Here`s the introduction covering the use of barbarian armies:
The common perception of the so-called, "barbarian" nations in history is that they were tactically inept and uncivilised.
Of course, the history was recorded by the winners, but some clues do come down to us that although the Gauls, Germans and others were governed by their social structures, unable to change the organisation of their armies, some did possess an understanding as to how the Romans fought and were able to adapt in some way in fighting them. Some barbarians fared better than others in this respect.
Some simply made the best of their own environment, using ambush (the Romans could be vulnerable on the march), or they resorted to small scale guerrilla warfare in mountainous and rough terrain.
Using surprise and ambush methods, Arminius, Varus` German auxiliary commander, was famously successful against the Romans at the Teutoberg Forest in the Clades Variana (the Varian Disaster).
In the Illyrian & Batonian Wars, Rome's trained auxiliaries turned against them and they too used their home advantage of terrain when in 9 AD the Batos chose to attack Aulus Caecina Severus in the Volcaean Marshes; in a terrain in which a full deployment of the Roman legions might have been problematic.

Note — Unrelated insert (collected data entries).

Lemma maps_sig_update st st' ins ins' e sig l' :
  maps_ok st ins -> (forall x, get st' x = get st x) ->
  sigmap_entries (base st') = <[sig := l']> (sigmap_entries (base st)) ->
  sigmap_nentries (base st) <= sigmap_nentries (base st') -> nentries_ok (sigmap_nentries (base st')) ->
  io_entries (base st') = io_entries (base st) -> io_nentries (base st') = io_nentries (base st) ->
  (forall x, x <> e -> ins' x = ins x) -> is_io st e = false -> s32 (ev_fd (get st e)) = sig ->
  0 <= sig < sigmap_nentries (base st') ->
  mem_ok l' (fun x => ins' x = true /\ is_io st x = false /\ s32 (ev_fd (get st x)) = sig) ->
  maps_ok st' ins'.
Proof.
  intros M HG Hsig Hn Hnok Hs1 Hs2 Hins He Hfd Hr Hok.
  assert (Hisio : forall x, is_io st' x = is_io st x) by (intros; unfold is_io; by rewrite HG).
  split; rewrite ?Hs1, ?Hs2; try apply M; try done.
  - intros fd' ctx Hl. destruct (mo_io _ _ M fd' ctx Hl) as [? ME ? ? ?].
    split; rewrite ?(count_of_ext st st') by (intros; by rewrite HG); try done; [lia|].
    eapply mem_ok_iff; [|exact ME]. intros x. cbn. rewrite Hisio, HG.
    destruct (decide (x = e)) as [->|Hx]; [rewrite He; naive_solver | by rewrite Hins].
  - intros x. rewrite HG, Hisio. intros Hx Hi. assert (x <> e) by (intros ->; congruence).
    rewrite Hins in Hx by done. by apply M.
  - intros sig' l Hl. rewrite Hsig in Hl. apply lookup_insert_Some in Hl as [[<- <-] | [Hne Hl]].
    + split; [done|]. eapply mem_ok_iff; [|exact Hok]. intros x. cbn. by rewrite Hisio, HG.
    + destruct (mo_sig _ _ M sig' l Hl) as [? ME]. split; [lia|].
      eapply mem_ok_iff; [|exact ME]. intros x. cbn. rewrite Hisio, HG.
      destruct (decide (x = e)) as [->|Hx]; [naive_solver | by rewrite Hins].
  - intros x Hx Hi. rewrite Hsig, HG, lookup_insert_is_Some in *. rewrite Hisio in Hi.
    destruct (decide (sig = s32 (ev_fd (get st x)))) as [|Hne]; [by left|right; split; [done|]].
    assert (x <> e) by (intros ->; done). rewrite Hins in Hx by done. by apply M.
Qed.
(** ** The operations. *)

(** Only the backend's state and the tables changed. *)
Definition maps_only st st' : Prop :=
  events st' = events st /\ monotonic_now st' = monotonic_now st /\ wall_now st' = wall_now st /\
  exists bk io n sg sn, base st' = {| (base st) with
    evbase := bk; io_entries := io; io_nentries := n; sigmap_entries := sg; sigmap_nentries := sn |}.
Lemma maps_only_refl st : maps_only st st.
Proof.
  split_and!; try done. exists (evbase (base st)), (io_entries (base st)), (io_nentries (base st)),
    (sigmap_entries (base st)), (sigmap_nentries (base st)). by destruct (base st).
Qed.
Lemma maps_only_get st st' x : maps_only st st' -> get st' x = get st x.
Proof. unfold get. by intros [-> _]. Qed.

Definition set_ins ins e (b : bool) : eid -> bool := fun x => if decide (x = e) then b else ins x.
(** The outcome of an addition or a removal: [-1], or [0] or [1]. *)
Definition map_result (r : Z) : Prop := r = -1 \/ r = 0 \/ r = 1.

Lemma set_ins_ne ins e b x : x <> e -> set_ins ins e b x = ins x.
Proof. intros. unfold set_ins. by rewrite decide_False. Qed.

(** The slot of a descriptor, before the event is linked into it. *)
Lemma io_slot_ok st ins fd ctx : maps_ok st ins -> 0 <= fd < io_nentries (base st) ->
  get_io_slot_and_ctor st fd = Some ctx -> io_ok st ins fd ctx.
Proof.
  intros M Hfd. unfold get_io_slot_and_ctor. destruct (io_entries (base st) !! fd) eqn:Hl.
  { intros E. injection E as <-. by apply (mo_io _ _ M). }
  case_if; [|done]. intros E'. injection E' as <-. split; [done | | done..].
  apply mem_ok_nil. intros x (Hi & Hio & Hx).
  destruct (mo_io_total _ _ M x Hi Hio ltac:(lia)) as [c Hc]. rewrite Hx in Hc. congruence.
Qed.

Lemma io_ok_ext st st' ins fd ctx : io_ok st ins fd ctx -> (forall x, get st' x = get st x) ->
  io_nentries (base st) <= io_nentries (base st') -> io_ok st' ins fd ctx.
Proof.
  intros [? Hm ? ? ?] HG Hn. split; rewrite ?(count_of_ext st st') by (intros; by rewrite HG); try done; [lia|].
  eapply mem_ok_iff; [|exact Hm]. intros x. cbn. unfold is_io. by rewrite HG.
Qed.

Lemma maps_grow st ins n : maps_ok st ins -> io_nentries (base st) <= n -> nentries_ok n ->
  maps_ok (upd_base st (fun b => {| b with io_nentries := n |})) ins.
Proof.
  intros M Hn Hok. split; try apply M; try done. intros fd ctx Hl. apply (io_ok_ext st); [by apply M | done..].
Qed.

Lemma io_linked st ins e fd ctx : io_ok st ins fd ctx -> ins e = false -> is_io st e = true ->
  ev_fd (get st e) = fd ->
  io_ok st (set_ins ins e true) fd
    (EvmapIo (e :: io_events ctx)
       (nread ctx + c_int (has (ev_events (get st e)) EV_READ))
       (nwrite ctx + c_int (has (ev_events (get st e)) EV_WRITE))
       (nclose ctx + c_int (has (ev_events (get st e)) EV_CLOSED))).
Proof.
  intros [Hr Hm H1 H2 H3] He Hio Hfd. split; cbn; rewrite ?count_cons, ?H1, ?H2, ?H3; try done.
  eapply mem_ok_iff; [|apply mem_ok_cons; [|exact Hm]]; [|cbn; rewrite He; naive_solver].
  intros x. cbn. unfold set_ins. case_decide; [subst|]; naive_solver.
Qed.

Lemma io_unlinked st ins e fd ctx : io_ok st ins fd ctx -> e ∈ io_events ctx ->
  io_ok st (set_ins ins e false) fd
    (EvmapIo (tailq_remove e (io_events ctx))
       (nread ctx - c_int (has (ev_events (get st e)) EV_READ))
       (nwrite ctx - c_int (has (ev_events (get st e)) EV_WRITE))
       (nclose ctx - c_int (has (ev_events (get st e)) EV_CLOSED))).
Proof.
  intros [Hr Hm H1 H2 H3] He. split; cbn; rewrite ?count_remove, ?H1, ?H2, ?H3; try done; try apply Hm; try done.
  eapply mem_ok_iff; [|apply mem_ok_remove, Hm].
  intros x. cbn. unfold set_ins. case_decide; [subst|]; naive_solver.
Qed.

(** Unfold the three counters of an addition or a removal. *)
Ltac counters :=
  repeat match goal with
  | H : context [io_incr ?evs ?bit (?n, ?r)] |- _ =>
      let c := fresh "cnt" in let q := fresh "res" in let E := fresh "Ec" in
      pose proof (io_incr_fst evs bit n r) as E; destruct (io_incr evs bit (n, r)) as [c q]; cbn [fst] in E; subst c
  | H : context [io_decr ?evs ?bit (?n, ?r)] |- _ =>
      let c := fresh "cnt" in let q := fresh "res" in let E := fresh "Ec" in
      pose proof (io_decr_fst evs bit n r) as E; destruct (io_decr evs bit (n, r)) as [c q]; cbn [fst] in E; subst c
  end.

Lemma io_add_ok st ins fd e r st' :
  maps_ok st ins -> ins e = false -> is_io st e = true -> evmap_io_add_ st fd e = Some (r, st') ->
  maps_only st st' /\ map_result r /\ maps_ok st' (if r =? -1 then ins else set_ins ins e true).
Proof.
  intros M He Hio. unfold evmap_io_add_.
  destruct (Z.eqb_spec fd (ev_fd (get st e))) as [Hfd|]; cbn [evutil_assert mbind option_bind]; [|done].
  destruct (Z.ltb_spec fd 0) as [Hneg|Hpos].
  { intros; inv_opt. split_and!; [apply maps_only_refl | right; by left|]. cbn [Z.eqb Pos.eqb].
    (* a negative descriptor is in no table *)
    split; try apply M.
    - intros fd ctx Hl. destruct (mo_io _ _ M fd ctx Hl) as [? ME ? ? ?]. split; try done.
      eapply mem_ok_iff; [|exact ME]. intros x. cbn. unfold set_ins. case_decide; [subst; naive_solver lia | done].
    - intros x. unfold set_ins. case_decide; [subst; lia | apply M].
    - intros sig l Hl. destruct (mo_sig _ _ M sig l Hl) as [? ME]. split; [done|].
      eapply mem_ok_iff; [|exact ME]. intros x. cbn. unfold set_ins. case_decide; [subst; rewrite Hio; naive_solver | done].
    - intros x. unfold set_ins. case_decide; [subst; congruence | apply M]. }
  destruct (evmap_make_space _ _ _) as [[rs n]|] eqn:Hms; cbn [mbind option_bind]; [|done].
  destruct (make_space_ok _ _ _ _ (mo_io_n _ _ M) Hpos Hms) as [(-> & Hnok & Hlt & Hle) | (-> & ->)].
  2: { cbn [Z.eqb Pos.eqb]. intros; inv_opt. split_and!; [apply maps_only_refl | by left | done]. }
  cbn [Z.eqb Pos.eqb]. cbv zeta. set (st1 := upd_base st _).
  assert (M1 : maps_ok st1 ins) by (by apply maps_grow).
  assert (O1 : maps_only st st1) by (split_and!; try done; by repeat eexists).
  destruct (get_io_slot_and_ctor st1 fd) as [ctx|] eqn:Hslot.
  2: { intros; inv_opt. split_and!; [done | by left | done]. }
  pose proof (io_slot_ok _ _ _ _ M1 (conj Hpos Hlt : 0 <= fd < io_nentries (base st1)) Hslot) as Hok.
  set (st2 := set_io_slot st1 fd ctx).
  assert (M2 : maps_ok st2 ins).
  { apply (maps_io_update st1 st2 ins ins e fd ctx); try done; try apply M1. by destruct Hok. }
  assert (O2 : maps_only st st2) by (split_and!; try done; by repeat eexists).
  intros R. counters. change (ev_events (get st2 e)) with (ev_events (get st e)) in R.
  case_if_in R; [inv_opt; split_and!; [done | by left | done]|].
  case_if_in R; [inv_opt; split_and!; [done | by left | done]|].
  pose proof (io_linked st1 ins e fd ctx Hok He Hio (eq_sym Hfd)) as Hlink.
  assert (Hfin : forall st3 ctx', events st3 = events st -> monotonic_now st3 = monotonic_now st -> wall_now st3 = wall_now st ->
     (exists bk, base st3 = {| (base st2) with evbase := bk |}) ->
     io_ok st1 (set_ins ins e true) fd ctx' ->
     maps_only st (set_io_slot st3 fd ctx') /\ maps_ok (set_io_slot st3 fd ctx') (set_ins ins e true)).
  { intros st3 ctx' Hev Hmn Hwn [bk Hb] Hk.
    assert (HG : forall x, get (set_io_slot st3 fd ctx') x = get st1 x) by (intros; unfold get; cbn; by rewrite Hev).
    split; [split_and!; try done; cbn; rewrite Hb; by repeat eexists|].
    apply (maps_io_update st1 _ ins _ e fd ctx'); try done; cbn; rewrite ?Hb; try done.
    - unfold st2. cbn. by rewrite insert_insert_eq.
    - apply set_ins_ne.
    - apply (io_ok_ext st1); [exact Hk | exact HG | cbn; by rewrite Hb]. }
  destruct (c_true _).
  - destruct (evsel_add _ _ _ _) as [bk|]; [|inv_opt; split_and!; [done | by left | done]].
    injection R as <- <-. edestruct (Hfin (set_evbase st2 bk)) as [? ?]; [done | done | done | by eexists | exact Hlink|].
    split_and!; [done | right; by right | done].
  - injection R as <- <-. edestruct (Hfin st2) as [? ?]; [done | done | done | | exact Hlink|].
    { exists (evbase (base st2)). by destruct (base st2). }
    split_and!; [done | right; by left | done].
Qed.

Lemma count_nonneg st bit l : 0 <= count_of st bit l.
Proof. unfold count_of. lia. Qed.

Attacking the Romans when they were vulnerable; in making their camps was tried by the Nervii against Caesar at the battle of the River Sabis. However, delivering a sustained attack was problematic to barbarian commanders, but if by weight of numbers, warband attacks could be renewed; there may be a chance that a pinned force of Romans could be totally beaten and this almost happened at the Sabis.
Spartacus was perhaps the best and the most obvious example of an auxiliary commander who had learned from the Romans both their strengths and weaknesses and used them to his advantage beating three armies; two consuls (Lentulus` and Gellius`) and Longinus, the Governor of Cisalpine Gaul and defeating in all, a total of six legions in just a matter of weeks in 72 BC.

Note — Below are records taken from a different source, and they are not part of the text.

Lemma wf_view st st' : same_view st st' -> base_wf st -> base_wf st'.
Proof.
  intros [HE (B1 & B2 & B3 & B4 & B5 & B6 & B7 & B8 & B9 & B10)] [F Q T M N].
  assert (HF : forall x, ev_flags (get st' x) = ev_flags (get st x)) by (intros x; apply (HE x)).
  assert (Hfl : forall x m, flag st' x m = flag st x m) by (intros; unfold flag; by rewrite HF).
  split.
  - by apply (flags_ext st).
  - apply (queues_ext st); try done. intros x. apply (HE x).
  - apply (timers_ext st); try done; intros x; apply (HE x).
  - apply (maps_same st _ (inserted st)); try done; intros x; [apply Hfl | apply (HE x)..].
  - apply (counts_ext st); try done; intros x; by rewrite HF.
Qed.

#[export] Instance same_view_equiv : Equivalence same_view.
Proof.
  split.
  - intros st. split; [intros x|]; by repeat split.
  - intros a b [HE HB]. split; [intros x; specialize (HE x)|]; unfold same_event, same_base in *; intuition congruence.
  - intros a b c [HE HB] [HE' HB'].
    split; [intros x; specialize (HE x); specialize (HE' x)|]; unfold same_event, same_base in *; intuition congruence.
Qed.
#[export] Instance base_wf_proper : Proper (same_view ==> iff) base_wf.
Proof. intros a b Hab. split; apply wf_view; [done | by symmetry]. Qed.

Lemma view_upd st e f : (forall ev, same_event (f ev) ev) -> same_view st (upd st e f).
Proof.
  intros Hf. split; [|by repeat split]. intros x. rewrite get_upd. case_decide; [by subst | by repeat split].
Qed.
Lemma view_upd_base st f : (forall b, same_base (f b) b) -> same_view st (upd_base st f).
Proof. intros Hf. split; [intros x; by repeat split | apply Hf]. Qed.

(** Writes to fields the invariant does not read. *)
Lemma wf_upd st e f : (forall ev, same_event (f ev) ev) -> base_wf st -> base_wf (upd st e f).
Proof. intros Hf. apply wf_view. by apply view_upd. Qed.
Lemma wf_upd_base st f : (forall b, same_base (f b) b) -> base_wf st -> base_wf (upd_base st f).
Proof. intros Hf. apply wf_view. by apply view_upd_base. Qed.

The Gauls must have had understood how the Roman military machine worked too. They understood that attacking a Roman army's left flank was a tactic worth trying.

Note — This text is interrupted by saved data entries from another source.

(** ** Setting events up. *)
Definition assigned_closure (evs : Z) : Z :=
  if has evs EV_SIGNAL then EV_CLOSURE_EVENT_SIGNAL
  else if has evs EV_PERSIST then EV_CLOSURE_EVENT_PERSIST else EV_CLOSURE_EVENT.
Lemma assign_event st e fd evs cb arg : has evs EV_SIGNAL && has evs EV_IO = false ->
  let ev := get (event_assign st e fd evs cb arg).2 e in
  ev_callback ev = cb /\ ev_arg ev = match arg with Some a => a | None => Z.of_nat e end /\
  ev_closure ev = assigned_closure evs /\ ev_pri ev = u8 (Z.quot (nactivequeues st) 2) /\ ev_ncalls ev = 0 /\
  (ev_closure ev = EV_CLOSURE_EVENT_PERSIST -> ev_io_timeout ev = evutil_timerclear).
Proof.
  intros Hs. cbv zeta. unfold event_assign, assigned_closure. cbv zeta. rewrite Hs.
  destruct (has evs EV_SIGNAL); [|destruct (has evs EV_PERSIST)]; cbn [snd];
    unfold min_heap_elem_init_; cbn [set_min_heap_idx state_HeapStore]; rewrite !get_upd_eq; by cbn.
Qed.

Lemma assign_event_ok s st e fd evs cb arg :
  fit s st -> has evs EV_SIGNAL && has evs EV_IO = false -> (has evs EV_IO = true -> fd < 2 ^ 27) ->
  (has evs EV_SIGNAL = true -> 0 <= s32 fd < 2 ^ 27) -> ~ inner st e ->
  (cb <> common_timeout_callback_ptr) ->
  (cb = event_once_cb_ptr -> arg = Some (Z.of_nat e) /\ current_event (base st) <> Some e /\
     has evs EV_PERSIST = false /\ has evs EV_SIGNAL = false) ->
  event_ok s (event_assign st e fd evs cb arg).2 e.
Proof.
  intros L Hs Hio Hsig Hin Hcb Honce. destruct (assign_shape st e fd evs cb arg) as (Hb & _ & Hf & _ & Hbase & Hev & Hfd).
  destruct (assign_event st e fd evs cb arg Hs) as (Acb & Aarg & Acl & Apri & An & Aio).
  set (st' := (event_assign st e fd evs cb arg).2) in *.
  assert (Hfl : forall m, flag st' e m = has EVLIST_INIT m) by (intros m; unfold flag; by rewrite Hf).
  assert (Hinit : flag st' e EVLIST_INIT = true) by (rewrite Hfl; done).
  split; rewrite ?Hinit, ?Hfl, ?Hb, ?Acb.
  - unfold nactivequeues at 1 2. rewrite Hb, Apri. fold (nactivequeues st). intros Hp.
    pose proof (lv_queues _ _ L) as Hq. unfold EVENT_MAX_PRIORITIES in Hq. rewrite u8_small; Z.to_euclidean_division_equations; lia.
  - done.
  - intros Hx. by vm_compute in Hx.
  - done.
  - intros Hc. left. rewrite (Aio Hc). done.
  - intros _. unfold addable, is_io. rewrite Hev, Hfd. auto.
  - intros _. unfold closure_ok. left. rewrite Acl. fold (flag st' e EVLIST_INIT). split; [|done].
    unfold assigned_closure. case_if; [auto|]. case_if; auto.
  - by rewrite An.
  - done.
  - intros Hc. destruct (Honce Hc) as (-> & Hcur & Hpe & Hsg). rewrite Aarg, Hev, Acl. unfold assigned_closure.
    rewrite Hpe, Hsg. split_and!; [done..|]. left. unfold detached. by rewrite !Hfl.
  - intros Hx. destruct Hin. unfold inner in *. by rewrite Hb in Hx.
Qed.
Lemma assign_world st e fd evs cb arg : world (event_assign st e fd evs cb arg).2 = world st.
Proof.
  destruct (assign_shape st e fd evs cb arg) as (Hb & _). unfold world, nactivequeues. rewrite Hb. f_equal.
  unfold event_assign. cbv zeta. by repeat case_if.
Qed.
Lemma assign_fit s st e fd evs cb arg : fit s st -> unused st e -> event_args fd evs cb -> fit s (event_assign st e fd evs cb arg).2.
Proof.
  intros L (_ & _ & Hin) ([Hu1 Hu2] & Hs & Hio & Hsig).
  apply (fit_one s st _ e L); [apply assign_world | apply assign_shape|].
  apply assign_event_ok; try done.
Qed.

Lemma deferred_fit s st e p fn arg : fit s st -> unused st e -> user_fn fn -> (0 < nactivequeues st -> p < nactivequeues st) ->
  fit s (event_deferred_cb_init_ st e p fn arg).
Proof.
  intros L (D & _ & Hin) [Hu1 Hu2] Hp. apply (fit_one s st _ e L); [done | intros x Hx; by apply get_upd_ne|].
  pose proof (lv_events _ _ L e) as E.
  split; unfold flag, addable, is_io, detached, event_deferred_cb_init_ in *; rewrite ?get_upd_eq; cbn; try done.
  - right; by left.
  - apply (eo_ncalls _ _ _ E).
Qed.
Lemma priority_set_fit s st e p : fit s st -> fit s (event_priority_set st e p).2.
Proof.
  intros L. unfold event_priority_set. case_if; [done|]. case_if; [done|]. cbn [snd].
  apply (fit_one s st _ e L); [done | intros x Hx; by apply get_upd_ne|].
  pose proof (lv_events _ _ L e) as Ev. pose proof (lv_queues _ _ L) as Hq. unfold EVENT_MAX_PRIORITIES in Hq.
  assert (Hp : 0 <= p < nactivequeues st) by lia.
  destruct Ev. split; unfold detached, addable, is_io, closure_ok, flag in *; rewrite ?get_upd_eq; try done.
  intros _. cbn [ev_pri]. rewrite u8_small by lia. apply Hp.
Qed.

(** ** Activation. *)
Definition queues_one e x p : Prop := x = e /\ queue_flag p.
Lemma queue_fit s st e st' : fit s st -> may_queue s st e \/ ~ detached st e -> stirs (queues_one e) nobody st st' -> fit s st'.
Proof. intros L Hm S. eapply fit_stirs; [exact L | exact S|]. intros x p [-> Hq]. done. Qed.

(** Registered events are made active by the backend. *)
Lemma io_slot_placed s st fd evs st' : base_wf st -> fit s st -> evmap_io_active_ st fd evs = Some st' -> fit s st'.
Proof.
  intros W L R. unfold evmap_io_active_ in R. case_if_in R; [by injection R as <-|].
  destruct (io_entries (base st) !! fd) as [ctx|] eqn:Hl; [|by injection R as <-].
  apply (fit_stirs s (fun x p => x ∈ io_events ctx /\ p = EVLIST_ACTIVE) st); [done | |].
  - eapply io_active_loop_stirs; [|exact R]. by intros x Hx.
  - intros x p [Hx ->]. split; [by left|]. right. intros (_ & _ & _ & Hi).
    apply (io_mem _ _ _ _ (mo_io _ _ (wf_maps _ W) fd ctx Hl)) in Hx as [Hx _]. unfold inserted in Hx. congruence.
Qed.
Lemma sig_slot_placed s st sig n st' : base_wf st -> fit s st -> evmap_signal_active_ st sig n = Some st' -> fit s st'.
Proof.
  intros W L R. unfold evmap_signal_active_ in R. case_if_in R; [by injection R as <-|].
  destruct (sigmap_entries (base st) !! sig) as [ctx|] eqn:Hl; [|by injection R as <-].
  apply (fit_stirs s (fun x p => x ∈ ctx /\ p = EVLIST_ACTIVE) st); [done | |].
  - eapply signal_active_loop_stirs; [|exact R]. by intros x Hx.
  - intros x p [Hx ->]. split; [by left|]. right. intros (_ & _ & _ & Hi).
    apply (mo_sig _ _ (wf_maps _ W) sig ctx Hl) in Hx as [Hx _]. unfold inserted in Hx. congruence.
Qed.

(** ** Finalizers. *)
Lemma del_no_timeout s st e b r st' : base_wf st -> fit s st -> b <> EVENT_DEL_EVEN_IF_FINALIZING ->
  flag st e EVLIST_INIT = true -> event_del_nolock_ st e b = Some (r, st') -> flag st' e EVLIST_TIMEOUT = false.
Proof.
  intros W L Hb Hi R. pose proof (lv_events _ _ L e) as Ev.
  destruct (flag st e EVLIST_FINALIZING) eqn:Hf.
  - unfold event_del_nolock_ in R. rewrite (eo_base _ _ _ Ev Hi), Hf in R.
    destruct (Z.eqb_spec b EVENT_DEL_EVEN_IF_FINALIZING); [done|]. cbn [negb andb] in R. injection R as _ <-.
    destruct (flag st e EVLIST_TIMEOUT) eqn:Ht; [|done]. destruct (eo_wait _ _ _ Ev Ht) as (_ & _ & ?). congruence.
  - destruct (del_ok st e b W (eo_base _ _ _ Ev Hi) (or_intror Hf)) as (r' & st1 & R' & _ & _ & _ & D & _).
    rewrite R in R'. injection R' as <- <-. apply D.
Qed.

Definition finalizing_closure st e (c : Z) : Prop :=
  ((c = EV_CLOSURE_EVENT_FINALIZE \/ c = EV_CLOSURE_EVENT_FINALIZE_FREE) /\ flag st e EVLIST_INIT = true) \/
  c = EV_CLOSURE_CB_FINALIZE.
Lemma finalized_fit s st e c cb st2 : fit s st -> flag st e EVLIST_TIMEOUT = false -> user_fn cb -> finalizing_closure st e c ->
  stirs (queues_one e) nobody (upd st e (fun ev => {| ev with ev_closure := c; ev_callback := cb |})) st2 ->
  fit s (set_flags st2 e (set_flag (ev_flags (get st2 e)) EVLIST_FINALIZING)).
Proof.
  intros L Ht [Hu1 Hu2] Hc S. set (st1 := upd st e _) in *. set (st3 := set_flags _ _ _).
  pose proof (lv_events _ _ L e) as Ev.
  assert (Hw : world st3 = world st) by apply S.
  assert (G1 : get st1 e = {| (get st e) with ev_closure := c; ev_callback := cb |}) by (unfold st1; by rewrite get_upd_eq).
  apply (fit_frame s st st3 (eq e) L Hw); [intros x; destruct (decide (e = x)); auto | intros x <- | intros x Hne].
  - pose proof (si_moved _ _ _ _ S e) as M. destruct (si_times _ _ _ _ S e (fun F => F)) as [HT HI].
    assert (G3 : get st3 e = {| (get st2 e) with ev_flags := set_flag (ev_flags (get st2 e)) EVLIST_FINALIZING |})
      by (unfold st3, set_flags; by rewrite get_upd_eq).
    destruct (moved_statics _ _ M) as (Scb & Sarg & Sfd & Sev & Scl & Spri & Sb). rewrite G1 in Scb, Sarg, Sfd, Sev, Scl, Spri, Sb. cbn in *.
    assert (F3 : forall m, flag st3 e m = has EVLIST_FINALIZING m || flag st2 e m)
      by (intros m; unfold flag; rewrite G3; cbn [ev_flags]; by rewrite has_set, orb_comm).
    assert (Hi2 : flag st2 e EVLIST_INIT = flag st e EVLIST_INIT) by (unfold flag; by rewrite (mv_init _ _ M), G1).
    pose proof (world_same _ _ Hw) as Hw'.
    assert (Hg : forall p, place_flag p -> ~ queue_flag p -> flag st2 e p = true -> flag st e p = true).
    { intros p Hp Hq Hf. destruct (si_gains _ _ _ _ S e p Hp Hf) as [Hx|[_ Hx]]; [|done]. unfold flag in *. by rewrite G1 in Hx. }
    split; rewrite ?F3, ?(sw_queues _ _ Hw'), ?G3; cbn [ev_pri ev_base ev_closure ev_callback ev_ncalls ev_arg]; rewrite ?Spri, ?Sb, ?Scl, ?Scb.
    + apply (eo_pri _ _ _ Ev).
    + cbn [orb]. rewrite Hi2. apply (eo_base _ _ _ Ev).
    + intros Hf. apply Hg in Hf; [congruence | constructor | by intros [|]].
    + intros Hf. apply Hg in Hf; [|constructor | by intros [|]]. cbn [orb]. rewrite Hi2. by apply (eo_inserted _ _ _ Ev).
    + intros Hx. exfalso. destruct Hc as [[[-> | ->] _] | ->]; done.
    + cbn [orb]. rewrite Hi2. unfold addable, is_io. rewrite G3. cbn [ev_events ev_fd]. rewrite Sev, Sfd. apply (eo_fd _ _ _ Ev).
    + intros _. unfold closure_ok. cbn [ev_closure ev_flags]. rewrite !has_set. fold (flag st2 e EVLIST_INIT). rewrite Hi2.
      assert (Hfin : has (ev_flags (get st2 e)) EVLIST_FINALIZING || has EVLIST_FINALIZING EVLIST_FINALIZING = true) by apply orb_true_r.
      destruct Hc as [[Hc Hi] | ->]; [|by right; right; right]. right; right; left. by rewrite Hi.
    + apply (mv_ncalls _ _ M). rewrite G1. apply (eo_ncalls _ _ _ Ev).
    + done.
    + done.
    + rewrite (inner_world _ _ _ Hw). intros Hx. destruct (eo_inner _ _ _ Ev Hx) as (? & ? & _). cbn [orb]. rewrite Hi2.
      cbn [ev_events]. rewrite Sev. split_and!; [done | done | | done]. destruct Hc as [[[-> | ->] _] | ->]; done.
  - assert (G3 : get st3 x = get st2 x) by (unfold st3, set_flags; rewrite get_upd_ne by done; done).
    assert (G1x : get st1 x = get st x) by (unfold st1; rewrite get_upd_ne by done; done).
    unfold flag. rewrite G3, <- G1x. split_and!; [apply (si_moved _ _ _ _ S) | apply (si_times _ _ _ _ S); by intros []|].
    intros p Hp Hf. destruct (si_gains _ _ _ _ S x p Hp Hf) as [|[-> _]]; [by left | done].
Qed.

Generals of classical, regulated armies like the Romans led their armies positioned on the right of their battle line and their sub-generals, commanders of the supporting Roman lines were also traditionally placed on the right. In general then, when advancing, the left of a Roman army had no controlling officers present and according to the rule of seniority, it was most likely to have the least experienced legions placed there. This was a Roman army's weakest point and where any responses to a counter-attack would have been limited to local, sub-unit commanders.
Both Divico and Vercingetorix used this tactic against Caesar.
Almost anyone serving as an auxiliary, whose position in the Roman line of battle would have been as a left flank-guard would have well understood this potential weakness.
This must have been known in the mid-seventies BC that the Romans were fairly predictable, in that in a given space to deploy, they will tend to array their legions in the same order. Barbarians understood their enemy's standard operating procedures and knowing and anticipating what an enemy may do is perhaps the first part of military planning; essential for any general.
Barbarian rebel ex-auxiliary generals would know that a Roman army would find difficulty in wheeling to face its left flank and as warbands` movements are more fluid and rapid; this is a tactic to be expected by the most cautious of Roman generals.
A barbarian general with the advantage of choosing the ground upon which he fights, may find that by using his knowledge of the characteristics and limitations of his enemy, opportunities may arise where he gains the initiative by wrong-footing the Romans.